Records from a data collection
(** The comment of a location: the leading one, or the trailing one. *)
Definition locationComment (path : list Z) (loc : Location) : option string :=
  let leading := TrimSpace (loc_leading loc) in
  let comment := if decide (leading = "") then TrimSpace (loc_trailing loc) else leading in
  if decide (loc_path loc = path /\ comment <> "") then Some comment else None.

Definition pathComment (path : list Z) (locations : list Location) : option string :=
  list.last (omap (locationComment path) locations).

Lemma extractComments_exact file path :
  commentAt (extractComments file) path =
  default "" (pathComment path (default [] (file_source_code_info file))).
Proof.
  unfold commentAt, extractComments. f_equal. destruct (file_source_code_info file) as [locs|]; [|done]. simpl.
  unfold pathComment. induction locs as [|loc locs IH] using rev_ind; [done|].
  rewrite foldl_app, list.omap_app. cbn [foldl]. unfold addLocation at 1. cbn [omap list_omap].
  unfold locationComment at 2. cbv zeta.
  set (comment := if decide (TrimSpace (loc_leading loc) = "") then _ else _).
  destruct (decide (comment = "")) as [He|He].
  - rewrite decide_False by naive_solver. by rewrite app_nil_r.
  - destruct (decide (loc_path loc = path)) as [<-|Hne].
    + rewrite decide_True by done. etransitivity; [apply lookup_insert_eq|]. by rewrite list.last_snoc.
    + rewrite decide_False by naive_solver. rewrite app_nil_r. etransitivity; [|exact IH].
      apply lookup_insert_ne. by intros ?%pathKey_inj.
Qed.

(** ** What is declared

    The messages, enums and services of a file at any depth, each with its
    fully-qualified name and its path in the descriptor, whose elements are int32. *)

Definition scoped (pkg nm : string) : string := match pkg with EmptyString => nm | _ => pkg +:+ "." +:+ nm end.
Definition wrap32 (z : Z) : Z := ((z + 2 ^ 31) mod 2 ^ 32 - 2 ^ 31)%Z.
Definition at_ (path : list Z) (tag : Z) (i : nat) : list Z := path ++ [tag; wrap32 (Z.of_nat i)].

* What to produce *
Give the records above again, word for word.

* Written solution *
(** The comment of a location: the leading one, or the trailing one. *)
Definition locationComment (path : list Z) (loc : Location) : option string :=
  let leading := TrimSpace (loc_leading loc) in
  let comment := if decide (leading = "") then TrimSpace (loc_trailing loc) else leading in
  if decide (loc_path loc = path /\ comment <> "") then Some comment else None.

Definition pathComment (path : list Z) (locations : list Location) : option string :=
  list.last (omap (locationComment path) locations).

Lemma extractComments_exact file path :
  commentAt (extractComments file) path =
  default "" (pathComment path (default [] (file_source_code_info file))).
Proof.
  unfold commentAt, extractComments. f_equal. destruct (file_source_code_info file) as [locs|]; [|done]. simpl.
  unfold pathComment. induction locs as [|loc locs IH] using rev_ind; [done|].
  rewrite foldl_app, list.omap_app. cbn [foldl]. unfold addLocation at 1. cbn [omap list_omap].
  unfold locationComment at 2. cbv zeta.
  set (comment := if decide (TrimSpace (loc_leading loc) = "") then _ else _).
  destruct (decide (comment = "")) as [He|He].
  - rewrite decide_False by naive_solver. by rewrite app_nil_r.
  - destruct (decide (loc_path loc = path)) as [<-|Hne].
    + rewrite decide_True by done. etransitivity; [apply lookup_insert_eq|]. by rewrite list.last_snoc.
    + rewrite decide_False by naive_solver. rewrite app_nil_r. etransitivity; [|exact IH].
      apply lookup_insert_ne. by intros ?%pathKey_inj.
Qed.

(** ** What is declared

    The messages, enums and services of a file at any depth, each with its
    fully-qualified name and its path in the descriptor, whose elements are int32. *)

Definition scoped (pkg nm : string) : string := match pkg with EmptyString => nm | _ => pkg +:+ "." +:+ nm end.
Definition wrap32 (z : Z) : Z := ((z + 2 ^ 31) mod 2 ^ 32 - 2 ^ 31)%Z.
Definition at_ (path : list Z) (tag : Z) (i : nat) : list Z := path ++ [tag; wrap32 (Z.of_nat i)].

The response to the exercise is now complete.